* _AIM OF THE EXERCISE_:
Exactly as they appear below, repeat the lines from the one with "apply E, list_elem_of_In, elem_of_seq. lia." through the one with "Lemma pretty_head (x", and no others.

DATA SHOWN: Begin

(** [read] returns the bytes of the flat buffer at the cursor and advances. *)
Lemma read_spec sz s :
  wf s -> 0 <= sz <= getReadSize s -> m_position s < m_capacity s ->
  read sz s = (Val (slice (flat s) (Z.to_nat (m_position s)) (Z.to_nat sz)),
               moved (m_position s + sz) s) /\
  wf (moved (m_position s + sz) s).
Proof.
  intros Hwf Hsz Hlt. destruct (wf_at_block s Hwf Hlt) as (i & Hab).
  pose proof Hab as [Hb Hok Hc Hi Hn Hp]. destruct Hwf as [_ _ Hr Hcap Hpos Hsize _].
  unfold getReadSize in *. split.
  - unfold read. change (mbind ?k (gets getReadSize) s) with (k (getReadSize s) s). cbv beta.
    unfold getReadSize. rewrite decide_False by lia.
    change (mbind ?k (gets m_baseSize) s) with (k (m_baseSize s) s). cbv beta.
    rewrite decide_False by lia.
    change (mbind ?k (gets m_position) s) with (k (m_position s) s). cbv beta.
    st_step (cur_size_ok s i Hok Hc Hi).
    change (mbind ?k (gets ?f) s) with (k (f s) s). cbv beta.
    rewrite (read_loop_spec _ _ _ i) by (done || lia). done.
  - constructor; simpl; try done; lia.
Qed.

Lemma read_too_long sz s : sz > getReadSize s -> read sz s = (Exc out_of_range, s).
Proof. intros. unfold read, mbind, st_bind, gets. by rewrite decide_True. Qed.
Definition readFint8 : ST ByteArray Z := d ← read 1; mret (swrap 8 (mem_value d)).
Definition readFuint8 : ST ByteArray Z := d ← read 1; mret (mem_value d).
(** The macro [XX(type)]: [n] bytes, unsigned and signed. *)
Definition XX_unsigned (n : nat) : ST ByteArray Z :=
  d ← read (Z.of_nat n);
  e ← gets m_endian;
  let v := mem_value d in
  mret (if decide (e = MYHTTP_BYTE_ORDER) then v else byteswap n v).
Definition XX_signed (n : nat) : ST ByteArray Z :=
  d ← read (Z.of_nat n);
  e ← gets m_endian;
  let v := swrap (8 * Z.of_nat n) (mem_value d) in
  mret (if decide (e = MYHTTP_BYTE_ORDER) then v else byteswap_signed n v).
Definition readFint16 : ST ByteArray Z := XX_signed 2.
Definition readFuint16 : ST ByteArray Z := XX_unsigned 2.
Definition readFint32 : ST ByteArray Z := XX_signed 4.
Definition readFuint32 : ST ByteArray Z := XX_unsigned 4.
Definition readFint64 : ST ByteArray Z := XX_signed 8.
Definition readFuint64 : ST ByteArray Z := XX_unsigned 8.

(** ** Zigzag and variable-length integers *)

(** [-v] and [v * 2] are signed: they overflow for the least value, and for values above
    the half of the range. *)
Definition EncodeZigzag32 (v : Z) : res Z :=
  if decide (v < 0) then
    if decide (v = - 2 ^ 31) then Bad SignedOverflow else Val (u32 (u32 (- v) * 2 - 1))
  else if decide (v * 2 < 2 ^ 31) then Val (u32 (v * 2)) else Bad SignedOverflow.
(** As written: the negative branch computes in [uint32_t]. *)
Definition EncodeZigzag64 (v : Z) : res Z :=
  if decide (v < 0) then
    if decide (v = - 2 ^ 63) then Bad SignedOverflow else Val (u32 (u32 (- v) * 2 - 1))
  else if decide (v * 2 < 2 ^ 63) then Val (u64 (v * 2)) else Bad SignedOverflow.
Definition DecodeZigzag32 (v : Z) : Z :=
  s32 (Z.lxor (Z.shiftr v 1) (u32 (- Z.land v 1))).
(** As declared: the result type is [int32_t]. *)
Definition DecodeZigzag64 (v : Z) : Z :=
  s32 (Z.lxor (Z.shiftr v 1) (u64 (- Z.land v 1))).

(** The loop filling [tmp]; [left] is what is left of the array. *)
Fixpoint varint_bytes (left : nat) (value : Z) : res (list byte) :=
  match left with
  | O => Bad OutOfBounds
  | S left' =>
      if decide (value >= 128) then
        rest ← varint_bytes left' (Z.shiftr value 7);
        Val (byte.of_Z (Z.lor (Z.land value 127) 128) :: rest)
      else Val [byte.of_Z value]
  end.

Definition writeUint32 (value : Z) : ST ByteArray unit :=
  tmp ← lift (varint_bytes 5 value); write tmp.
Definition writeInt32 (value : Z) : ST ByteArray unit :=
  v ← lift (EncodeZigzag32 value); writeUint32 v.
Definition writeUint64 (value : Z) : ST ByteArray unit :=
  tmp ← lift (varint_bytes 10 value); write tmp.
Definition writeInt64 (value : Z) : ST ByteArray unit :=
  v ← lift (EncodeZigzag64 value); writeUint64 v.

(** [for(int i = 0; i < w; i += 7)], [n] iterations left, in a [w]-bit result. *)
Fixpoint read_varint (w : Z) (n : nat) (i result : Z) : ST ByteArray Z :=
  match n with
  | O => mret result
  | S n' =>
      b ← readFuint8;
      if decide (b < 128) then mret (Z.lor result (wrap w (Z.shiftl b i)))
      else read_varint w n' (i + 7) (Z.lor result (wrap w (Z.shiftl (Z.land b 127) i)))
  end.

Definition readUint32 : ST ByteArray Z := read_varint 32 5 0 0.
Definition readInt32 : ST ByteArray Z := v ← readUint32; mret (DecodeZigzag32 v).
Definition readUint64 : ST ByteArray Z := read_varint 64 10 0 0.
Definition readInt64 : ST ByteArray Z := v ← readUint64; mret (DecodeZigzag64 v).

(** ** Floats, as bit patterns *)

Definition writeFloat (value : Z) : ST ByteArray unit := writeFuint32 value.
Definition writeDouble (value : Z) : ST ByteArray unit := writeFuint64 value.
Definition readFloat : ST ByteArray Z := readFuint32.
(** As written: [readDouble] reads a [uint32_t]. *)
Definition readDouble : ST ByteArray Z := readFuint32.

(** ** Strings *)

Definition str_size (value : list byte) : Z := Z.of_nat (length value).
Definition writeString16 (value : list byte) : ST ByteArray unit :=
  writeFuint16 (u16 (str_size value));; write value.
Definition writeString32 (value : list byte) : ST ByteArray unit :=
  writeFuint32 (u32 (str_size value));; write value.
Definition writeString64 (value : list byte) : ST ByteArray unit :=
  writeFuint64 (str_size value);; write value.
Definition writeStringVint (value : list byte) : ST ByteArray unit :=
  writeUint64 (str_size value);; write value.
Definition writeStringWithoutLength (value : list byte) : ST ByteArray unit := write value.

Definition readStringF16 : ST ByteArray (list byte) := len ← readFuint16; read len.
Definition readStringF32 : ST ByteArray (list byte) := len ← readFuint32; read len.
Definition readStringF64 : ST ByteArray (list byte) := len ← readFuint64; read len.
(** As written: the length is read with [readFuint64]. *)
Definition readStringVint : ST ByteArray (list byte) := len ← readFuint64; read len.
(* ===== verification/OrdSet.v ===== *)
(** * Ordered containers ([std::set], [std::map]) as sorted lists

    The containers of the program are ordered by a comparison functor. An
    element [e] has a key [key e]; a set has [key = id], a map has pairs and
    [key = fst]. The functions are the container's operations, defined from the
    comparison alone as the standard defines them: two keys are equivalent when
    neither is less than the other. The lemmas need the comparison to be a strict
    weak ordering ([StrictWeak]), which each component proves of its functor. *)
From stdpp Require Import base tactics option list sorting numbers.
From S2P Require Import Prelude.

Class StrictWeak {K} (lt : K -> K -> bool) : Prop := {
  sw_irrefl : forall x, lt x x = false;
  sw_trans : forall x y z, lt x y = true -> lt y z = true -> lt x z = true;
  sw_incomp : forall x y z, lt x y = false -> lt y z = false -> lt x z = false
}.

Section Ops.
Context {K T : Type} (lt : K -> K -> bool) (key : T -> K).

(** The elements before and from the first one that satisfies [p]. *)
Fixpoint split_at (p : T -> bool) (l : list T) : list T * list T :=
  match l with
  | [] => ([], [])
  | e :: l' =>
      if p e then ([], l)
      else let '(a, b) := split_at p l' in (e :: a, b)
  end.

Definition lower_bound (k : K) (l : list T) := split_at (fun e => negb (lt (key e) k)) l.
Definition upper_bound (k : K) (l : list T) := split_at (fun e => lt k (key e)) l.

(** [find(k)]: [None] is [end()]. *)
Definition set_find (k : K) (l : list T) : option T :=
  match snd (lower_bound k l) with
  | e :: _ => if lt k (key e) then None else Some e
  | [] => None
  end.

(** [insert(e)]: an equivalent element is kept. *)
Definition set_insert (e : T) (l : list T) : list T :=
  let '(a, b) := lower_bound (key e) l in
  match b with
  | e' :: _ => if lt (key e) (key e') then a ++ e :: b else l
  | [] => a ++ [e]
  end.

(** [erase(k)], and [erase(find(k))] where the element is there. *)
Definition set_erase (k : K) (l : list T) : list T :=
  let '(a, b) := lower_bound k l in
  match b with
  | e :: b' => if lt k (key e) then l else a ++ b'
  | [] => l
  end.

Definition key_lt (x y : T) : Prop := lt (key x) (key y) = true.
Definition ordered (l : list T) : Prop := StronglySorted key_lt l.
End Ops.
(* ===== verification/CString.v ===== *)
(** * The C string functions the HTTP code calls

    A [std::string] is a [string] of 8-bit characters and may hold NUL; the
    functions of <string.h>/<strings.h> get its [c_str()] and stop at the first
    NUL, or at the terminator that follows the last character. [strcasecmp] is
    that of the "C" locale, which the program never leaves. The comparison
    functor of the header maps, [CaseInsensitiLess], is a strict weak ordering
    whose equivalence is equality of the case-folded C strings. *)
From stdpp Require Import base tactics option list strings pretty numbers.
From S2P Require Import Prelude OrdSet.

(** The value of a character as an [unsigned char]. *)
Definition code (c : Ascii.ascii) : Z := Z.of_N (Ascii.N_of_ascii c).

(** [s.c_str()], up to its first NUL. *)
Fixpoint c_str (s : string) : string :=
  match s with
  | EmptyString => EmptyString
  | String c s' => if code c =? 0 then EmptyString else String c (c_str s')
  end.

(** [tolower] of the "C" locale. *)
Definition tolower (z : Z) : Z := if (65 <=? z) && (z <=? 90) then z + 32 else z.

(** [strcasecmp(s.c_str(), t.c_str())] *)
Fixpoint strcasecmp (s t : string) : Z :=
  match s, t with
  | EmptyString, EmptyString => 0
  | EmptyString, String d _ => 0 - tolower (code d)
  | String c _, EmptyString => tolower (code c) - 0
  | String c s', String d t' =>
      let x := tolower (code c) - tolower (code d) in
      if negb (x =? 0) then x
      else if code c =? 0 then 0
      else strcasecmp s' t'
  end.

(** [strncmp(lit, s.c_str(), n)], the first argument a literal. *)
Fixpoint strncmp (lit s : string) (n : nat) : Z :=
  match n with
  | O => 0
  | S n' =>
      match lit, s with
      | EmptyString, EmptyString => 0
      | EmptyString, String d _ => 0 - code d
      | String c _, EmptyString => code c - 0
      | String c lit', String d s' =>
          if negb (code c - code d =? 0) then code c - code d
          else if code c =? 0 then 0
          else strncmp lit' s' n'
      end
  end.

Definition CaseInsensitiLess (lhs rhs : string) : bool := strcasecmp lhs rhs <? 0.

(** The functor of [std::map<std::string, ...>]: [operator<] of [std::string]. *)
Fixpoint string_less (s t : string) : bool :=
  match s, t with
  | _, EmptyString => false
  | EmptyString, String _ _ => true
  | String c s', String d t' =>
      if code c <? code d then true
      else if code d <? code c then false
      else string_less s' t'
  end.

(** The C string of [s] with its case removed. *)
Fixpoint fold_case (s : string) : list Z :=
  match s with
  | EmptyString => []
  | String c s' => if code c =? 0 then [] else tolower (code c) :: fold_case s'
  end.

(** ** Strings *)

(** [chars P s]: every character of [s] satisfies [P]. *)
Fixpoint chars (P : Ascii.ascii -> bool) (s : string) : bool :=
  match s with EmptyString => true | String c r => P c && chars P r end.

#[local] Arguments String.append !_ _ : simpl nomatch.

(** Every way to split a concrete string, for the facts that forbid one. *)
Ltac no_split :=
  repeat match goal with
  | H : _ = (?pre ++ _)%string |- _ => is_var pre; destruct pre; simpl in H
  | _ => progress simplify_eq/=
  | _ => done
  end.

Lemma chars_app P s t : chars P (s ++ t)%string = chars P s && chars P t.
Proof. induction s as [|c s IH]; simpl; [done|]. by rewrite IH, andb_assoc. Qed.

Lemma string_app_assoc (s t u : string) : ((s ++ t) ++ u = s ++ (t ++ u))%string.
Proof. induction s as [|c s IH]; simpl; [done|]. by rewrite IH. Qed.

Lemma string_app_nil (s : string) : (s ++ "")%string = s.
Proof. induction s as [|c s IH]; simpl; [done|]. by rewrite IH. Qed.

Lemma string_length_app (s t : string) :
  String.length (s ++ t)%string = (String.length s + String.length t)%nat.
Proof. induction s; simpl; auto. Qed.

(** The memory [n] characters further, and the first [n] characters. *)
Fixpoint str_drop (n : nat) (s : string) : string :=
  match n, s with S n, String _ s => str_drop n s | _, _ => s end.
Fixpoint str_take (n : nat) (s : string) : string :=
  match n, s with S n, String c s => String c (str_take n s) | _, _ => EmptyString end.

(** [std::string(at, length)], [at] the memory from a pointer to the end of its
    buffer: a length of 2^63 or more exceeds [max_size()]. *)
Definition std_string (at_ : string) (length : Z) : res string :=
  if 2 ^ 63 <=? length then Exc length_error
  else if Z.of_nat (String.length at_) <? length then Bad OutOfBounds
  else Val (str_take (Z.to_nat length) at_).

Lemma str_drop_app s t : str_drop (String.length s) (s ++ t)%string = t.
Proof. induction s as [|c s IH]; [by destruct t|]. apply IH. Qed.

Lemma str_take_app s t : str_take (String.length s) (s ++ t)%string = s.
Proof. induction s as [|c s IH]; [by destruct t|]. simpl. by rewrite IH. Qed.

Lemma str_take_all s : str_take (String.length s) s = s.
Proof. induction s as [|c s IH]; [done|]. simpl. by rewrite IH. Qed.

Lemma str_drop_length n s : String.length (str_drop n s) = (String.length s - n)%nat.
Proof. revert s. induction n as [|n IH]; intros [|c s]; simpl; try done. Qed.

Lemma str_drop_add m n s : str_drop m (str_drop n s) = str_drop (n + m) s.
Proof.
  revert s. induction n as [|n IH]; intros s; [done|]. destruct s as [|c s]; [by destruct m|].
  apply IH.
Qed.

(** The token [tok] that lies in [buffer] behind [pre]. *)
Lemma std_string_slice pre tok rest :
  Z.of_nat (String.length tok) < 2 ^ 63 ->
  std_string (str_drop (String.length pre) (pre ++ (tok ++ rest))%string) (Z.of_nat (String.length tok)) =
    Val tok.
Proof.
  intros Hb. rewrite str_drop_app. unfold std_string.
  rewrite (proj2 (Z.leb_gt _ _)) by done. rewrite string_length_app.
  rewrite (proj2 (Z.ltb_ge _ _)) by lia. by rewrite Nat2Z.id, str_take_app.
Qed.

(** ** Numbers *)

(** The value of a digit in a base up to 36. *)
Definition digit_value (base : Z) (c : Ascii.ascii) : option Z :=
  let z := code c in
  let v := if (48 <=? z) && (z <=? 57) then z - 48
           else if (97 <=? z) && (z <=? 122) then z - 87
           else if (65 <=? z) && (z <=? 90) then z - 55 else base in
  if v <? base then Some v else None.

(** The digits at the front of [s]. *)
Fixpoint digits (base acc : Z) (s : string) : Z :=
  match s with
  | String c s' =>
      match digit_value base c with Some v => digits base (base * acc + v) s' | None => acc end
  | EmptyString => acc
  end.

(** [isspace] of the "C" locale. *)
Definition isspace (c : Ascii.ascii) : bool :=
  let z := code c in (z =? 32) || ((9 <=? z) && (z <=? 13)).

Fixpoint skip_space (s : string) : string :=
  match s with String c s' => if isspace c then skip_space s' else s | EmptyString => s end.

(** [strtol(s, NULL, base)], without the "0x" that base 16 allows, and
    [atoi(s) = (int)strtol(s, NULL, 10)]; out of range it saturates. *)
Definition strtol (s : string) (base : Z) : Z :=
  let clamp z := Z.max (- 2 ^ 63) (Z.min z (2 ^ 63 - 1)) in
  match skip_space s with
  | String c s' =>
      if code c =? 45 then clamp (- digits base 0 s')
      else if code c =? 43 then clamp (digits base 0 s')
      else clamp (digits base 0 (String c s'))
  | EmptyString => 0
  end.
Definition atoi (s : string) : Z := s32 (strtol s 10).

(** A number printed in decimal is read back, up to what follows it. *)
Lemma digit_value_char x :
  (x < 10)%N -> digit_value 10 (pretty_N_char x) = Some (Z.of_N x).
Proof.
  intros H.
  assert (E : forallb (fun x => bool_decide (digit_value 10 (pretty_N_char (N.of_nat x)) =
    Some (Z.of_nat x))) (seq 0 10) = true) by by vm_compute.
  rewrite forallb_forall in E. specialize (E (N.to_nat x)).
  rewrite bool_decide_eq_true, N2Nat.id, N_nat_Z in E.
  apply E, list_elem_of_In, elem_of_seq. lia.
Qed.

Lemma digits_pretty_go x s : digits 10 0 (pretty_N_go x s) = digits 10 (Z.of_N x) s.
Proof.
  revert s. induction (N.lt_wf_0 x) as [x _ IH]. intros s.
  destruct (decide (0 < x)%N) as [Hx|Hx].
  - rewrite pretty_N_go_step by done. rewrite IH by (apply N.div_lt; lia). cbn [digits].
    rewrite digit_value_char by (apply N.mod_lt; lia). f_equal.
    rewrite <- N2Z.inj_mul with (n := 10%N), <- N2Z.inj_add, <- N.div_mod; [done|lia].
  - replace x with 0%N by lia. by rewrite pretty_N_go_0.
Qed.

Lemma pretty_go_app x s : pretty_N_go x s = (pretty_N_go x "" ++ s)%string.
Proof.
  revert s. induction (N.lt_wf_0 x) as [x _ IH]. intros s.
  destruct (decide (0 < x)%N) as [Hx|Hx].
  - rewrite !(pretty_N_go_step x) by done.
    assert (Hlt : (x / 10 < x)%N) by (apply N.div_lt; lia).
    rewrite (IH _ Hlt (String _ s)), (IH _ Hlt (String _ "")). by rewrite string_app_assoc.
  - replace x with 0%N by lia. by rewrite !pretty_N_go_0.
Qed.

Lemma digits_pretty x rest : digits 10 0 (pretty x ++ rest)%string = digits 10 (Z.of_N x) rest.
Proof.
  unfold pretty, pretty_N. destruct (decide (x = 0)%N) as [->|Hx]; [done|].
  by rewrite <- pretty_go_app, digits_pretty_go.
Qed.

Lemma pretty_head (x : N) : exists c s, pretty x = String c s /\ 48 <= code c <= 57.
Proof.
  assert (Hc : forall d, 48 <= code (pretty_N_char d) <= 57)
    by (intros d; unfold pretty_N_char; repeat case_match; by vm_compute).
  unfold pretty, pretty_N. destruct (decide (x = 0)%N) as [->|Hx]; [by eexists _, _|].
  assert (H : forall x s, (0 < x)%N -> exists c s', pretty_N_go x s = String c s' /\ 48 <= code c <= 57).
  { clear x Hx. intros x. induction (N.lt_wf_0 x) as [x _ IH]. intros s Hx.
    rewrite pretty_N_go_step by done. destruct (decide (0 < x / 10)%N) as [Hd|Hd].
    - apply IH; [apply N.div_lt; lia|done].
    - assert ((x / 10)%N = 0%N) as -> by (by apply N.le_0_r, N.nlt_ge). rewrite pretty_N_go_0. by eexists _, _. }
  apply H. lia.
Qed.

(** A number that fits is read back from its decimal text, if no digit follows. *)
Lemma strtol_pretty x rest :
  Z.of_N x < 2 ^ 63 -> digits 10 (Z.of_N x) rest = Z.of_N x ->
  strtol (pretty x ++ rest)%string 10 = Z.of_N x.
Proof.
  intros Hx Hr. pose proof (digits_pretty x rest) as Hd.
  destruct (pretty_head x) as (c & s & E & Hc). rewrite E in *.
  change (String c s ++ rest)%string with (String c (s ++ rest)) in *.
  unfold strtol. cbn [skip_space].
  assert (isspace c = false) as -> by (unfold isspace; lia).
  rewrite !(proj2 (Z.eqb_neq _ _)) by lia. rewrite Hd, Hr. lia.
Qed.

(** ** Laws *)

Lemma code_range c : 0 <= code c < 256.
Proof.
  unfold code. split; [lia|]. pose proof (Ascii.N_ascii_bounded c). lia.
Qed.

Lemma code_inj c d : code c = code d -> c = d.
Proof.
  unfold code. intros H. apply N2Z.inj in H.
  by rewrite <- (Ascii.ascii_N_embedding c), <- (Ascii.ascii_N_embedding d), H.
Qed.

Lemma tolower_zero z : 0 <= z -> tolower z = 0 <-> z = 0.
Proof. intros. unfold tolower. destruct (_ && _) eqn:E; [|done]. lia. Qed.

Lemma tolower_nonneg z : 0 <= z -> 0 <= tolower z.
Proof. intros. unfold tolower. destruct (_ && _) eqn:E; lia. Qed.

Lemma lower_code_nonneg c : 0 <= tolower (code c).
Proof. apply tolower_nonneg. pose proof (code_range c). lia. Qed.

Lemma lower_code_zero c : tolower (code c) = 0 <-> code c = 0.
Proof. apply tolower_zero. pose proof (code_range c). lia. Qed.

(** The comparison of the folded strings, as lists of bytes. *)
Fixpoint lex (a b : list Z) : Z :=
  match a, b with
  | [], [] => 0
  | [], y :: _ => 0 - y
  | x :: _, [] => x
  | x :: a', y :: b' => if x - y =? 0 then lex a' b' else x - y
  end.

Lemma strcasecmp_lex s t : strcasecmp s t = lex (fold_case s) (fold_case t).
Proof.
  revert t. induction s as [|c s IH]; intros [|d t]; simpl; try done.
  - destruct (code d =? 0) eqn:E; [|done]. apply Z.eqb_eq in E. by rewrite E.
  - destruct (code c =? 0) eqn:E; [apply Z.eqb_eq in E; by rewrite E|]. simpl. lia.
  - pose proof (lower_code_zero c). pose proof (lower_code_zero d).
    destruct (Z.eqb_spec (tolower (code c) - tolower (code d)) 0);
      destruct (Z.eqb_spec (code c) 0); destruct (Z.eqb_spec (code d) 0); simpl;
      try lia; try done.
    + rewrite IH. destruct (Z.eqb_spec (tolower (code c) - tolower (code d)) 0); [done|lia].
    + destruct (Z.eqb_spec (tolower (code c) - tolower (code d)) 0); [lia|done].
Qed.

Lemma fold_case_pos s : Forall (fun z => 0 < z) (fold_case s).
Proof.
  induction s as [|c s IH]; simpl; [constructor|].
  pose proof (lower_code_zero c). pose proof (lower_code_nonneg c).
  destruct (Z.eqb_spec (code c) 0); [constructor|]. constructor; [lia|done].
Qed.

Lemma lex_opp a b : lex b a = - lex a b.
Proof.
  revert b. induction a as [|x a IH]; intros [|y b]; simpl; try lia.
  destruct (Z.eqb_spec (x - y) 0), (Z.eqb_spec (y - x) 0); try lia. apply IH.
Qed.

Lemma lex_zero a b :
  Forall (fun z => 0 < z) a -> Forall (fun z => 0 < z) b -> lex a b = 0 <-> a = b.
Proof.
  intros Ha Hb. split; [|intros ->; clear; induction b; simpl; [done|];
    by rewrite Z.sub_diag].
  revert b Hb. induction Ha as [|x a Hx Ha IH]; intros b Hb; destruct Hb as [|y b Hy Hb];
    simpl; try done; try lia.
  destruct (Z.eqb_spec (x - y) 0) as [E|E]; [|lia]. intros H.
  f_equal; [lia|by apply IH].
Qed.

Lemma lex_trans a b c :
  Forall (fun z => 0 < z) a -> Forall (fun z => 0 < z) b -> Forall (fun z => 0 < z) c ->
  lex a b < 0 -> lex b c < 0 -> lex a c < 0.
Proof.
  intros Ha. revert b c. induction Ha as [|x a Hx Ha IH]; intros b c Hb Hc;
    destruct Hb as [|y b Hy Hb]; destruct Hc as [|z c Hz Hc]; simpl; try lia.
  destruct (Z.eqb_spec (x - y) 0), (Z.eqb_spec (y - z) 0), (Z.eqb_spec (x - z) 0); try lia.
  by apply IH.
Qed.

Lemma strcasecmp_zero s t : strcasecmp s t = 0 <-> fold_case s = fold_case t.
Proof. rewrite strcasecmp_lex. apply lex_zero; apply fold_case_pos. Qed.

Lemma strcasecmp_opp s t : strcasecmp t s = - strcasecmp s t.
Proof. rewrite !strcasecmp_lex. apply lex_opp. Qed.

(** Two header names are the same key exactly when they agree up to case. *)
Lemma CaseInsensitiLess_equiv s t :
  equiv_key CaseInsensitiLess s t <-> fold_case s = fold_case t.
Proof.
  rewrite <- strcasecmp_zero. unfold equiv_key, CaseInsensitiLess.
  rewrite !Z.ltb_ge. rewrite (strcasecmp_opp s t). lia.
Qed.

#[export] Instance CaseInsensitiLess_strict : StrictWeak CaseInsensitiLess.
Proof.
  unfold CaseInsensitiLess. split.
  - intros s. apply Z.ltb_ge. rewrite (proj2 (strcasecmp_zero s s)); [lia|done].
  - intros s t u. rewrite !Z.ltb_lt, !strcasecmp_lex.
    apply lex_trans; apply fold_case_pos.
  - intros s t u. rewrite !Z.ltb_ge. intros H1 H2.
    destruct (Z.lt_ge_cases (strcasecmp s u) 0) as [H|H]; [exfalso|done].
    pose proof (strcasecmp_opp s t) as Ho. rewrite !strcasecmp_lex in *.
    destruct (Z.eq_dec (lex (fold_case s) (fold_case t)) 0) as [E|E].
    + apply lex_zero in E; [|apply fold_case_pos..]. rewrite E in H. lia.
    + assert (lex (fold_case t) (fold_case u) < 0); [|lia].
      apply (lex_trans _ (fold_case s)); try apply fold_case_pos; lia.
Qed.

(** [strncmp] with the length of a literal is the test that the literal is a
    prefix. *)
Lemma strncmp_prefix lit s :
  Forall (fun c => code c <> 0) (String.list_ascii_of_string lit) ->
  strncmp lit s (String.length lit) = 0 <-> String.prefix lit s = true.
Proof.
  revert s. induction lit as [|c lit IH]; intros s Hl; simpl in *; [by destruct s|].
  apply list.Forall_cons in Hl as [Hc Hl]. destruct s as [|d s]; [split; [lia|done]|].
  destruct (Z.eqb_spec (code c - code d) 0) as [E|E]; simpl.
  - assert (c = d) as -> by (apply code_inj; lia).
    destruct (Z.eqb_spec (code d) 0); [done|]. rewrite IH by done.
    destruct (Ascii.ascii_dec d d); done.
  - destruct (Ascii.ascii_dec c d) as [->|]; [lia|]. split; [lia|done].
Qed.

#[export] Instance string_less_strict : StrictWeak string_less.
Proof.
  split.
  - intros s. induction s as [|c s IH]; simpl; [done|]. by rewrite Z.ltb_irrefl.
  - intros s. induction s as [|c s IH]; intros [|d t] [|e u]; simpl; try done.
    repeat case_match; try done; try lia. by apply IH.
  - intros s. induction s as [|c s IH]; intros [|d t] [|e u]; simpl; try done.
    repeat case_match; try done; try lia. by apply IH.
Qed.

DATA SHOWN: End

* _ANSWER TO THIS PROBLEM_:
  apply E, list_elem_of_In, elem_of_seq. lia.
Qed.

Lemma digits_pretty_go x s : digits 10 0 (pretty_N_go x s) = digits 10 (Z.of_N x) s.
Proof.
  revert s. induction (N.lt_wf_0 x) as [x _ IH]. intros s.
  destruct (decide (0 < x)%N) as [Hx|Hx].
  - rewrite pretty_N_go_step by done. rewrite IH by (apply N.div_lt; lia). cbn [digits].
    rewrite digit_value_char by (apply N.mod_lt; lia). f_equal.
    rewrite <- N2Z.inj_mul with (n := 10%N), <- N2Z.inj_add, <- N.div_mod; [done|lia].
  - replace x with 0%N by lia. by rewrite pretty_N_go_0.
Qed.

Lemma pretty_go_app x s : pretty_N_go x s = (pretty_N_go x "" ++ s)%string.
Proof.
  revert s. induction (N.lt_wf_0 x) as [x _ IH]. intros s.
  destruct (decide (0 < x)%N) as [Hx|Hx].
  - rewrite !(pretty_N_go_step x) by done.
    assert (Hlt : (x / 10 < x)%N) by (apply N.div_lt; lia).
    rewrite (IH _ Hlt (String _ s)), (IH _ Hlt (String _ "")). by rewrite string_app_assoc.
  - replace x with 0%N by lia. by rewrite !pretty_N_go_0.
Qed.

Lemma digits_pretty x rest : digits 10 0 (pretty x ++ rest)%string = digits 10 (Z.of_N x) rest.
Proof.
  unfold pretty, pretty_N. destruct (decide (x = 0)%N) as [->|Hx]; [done|].
  by rewrite <- pretty_go_app, digits_pretty_go.
Qed.

Lemma pretty_head (x : N) : exists c s, pretty x = String c s /\ 48 <= code c <= 57.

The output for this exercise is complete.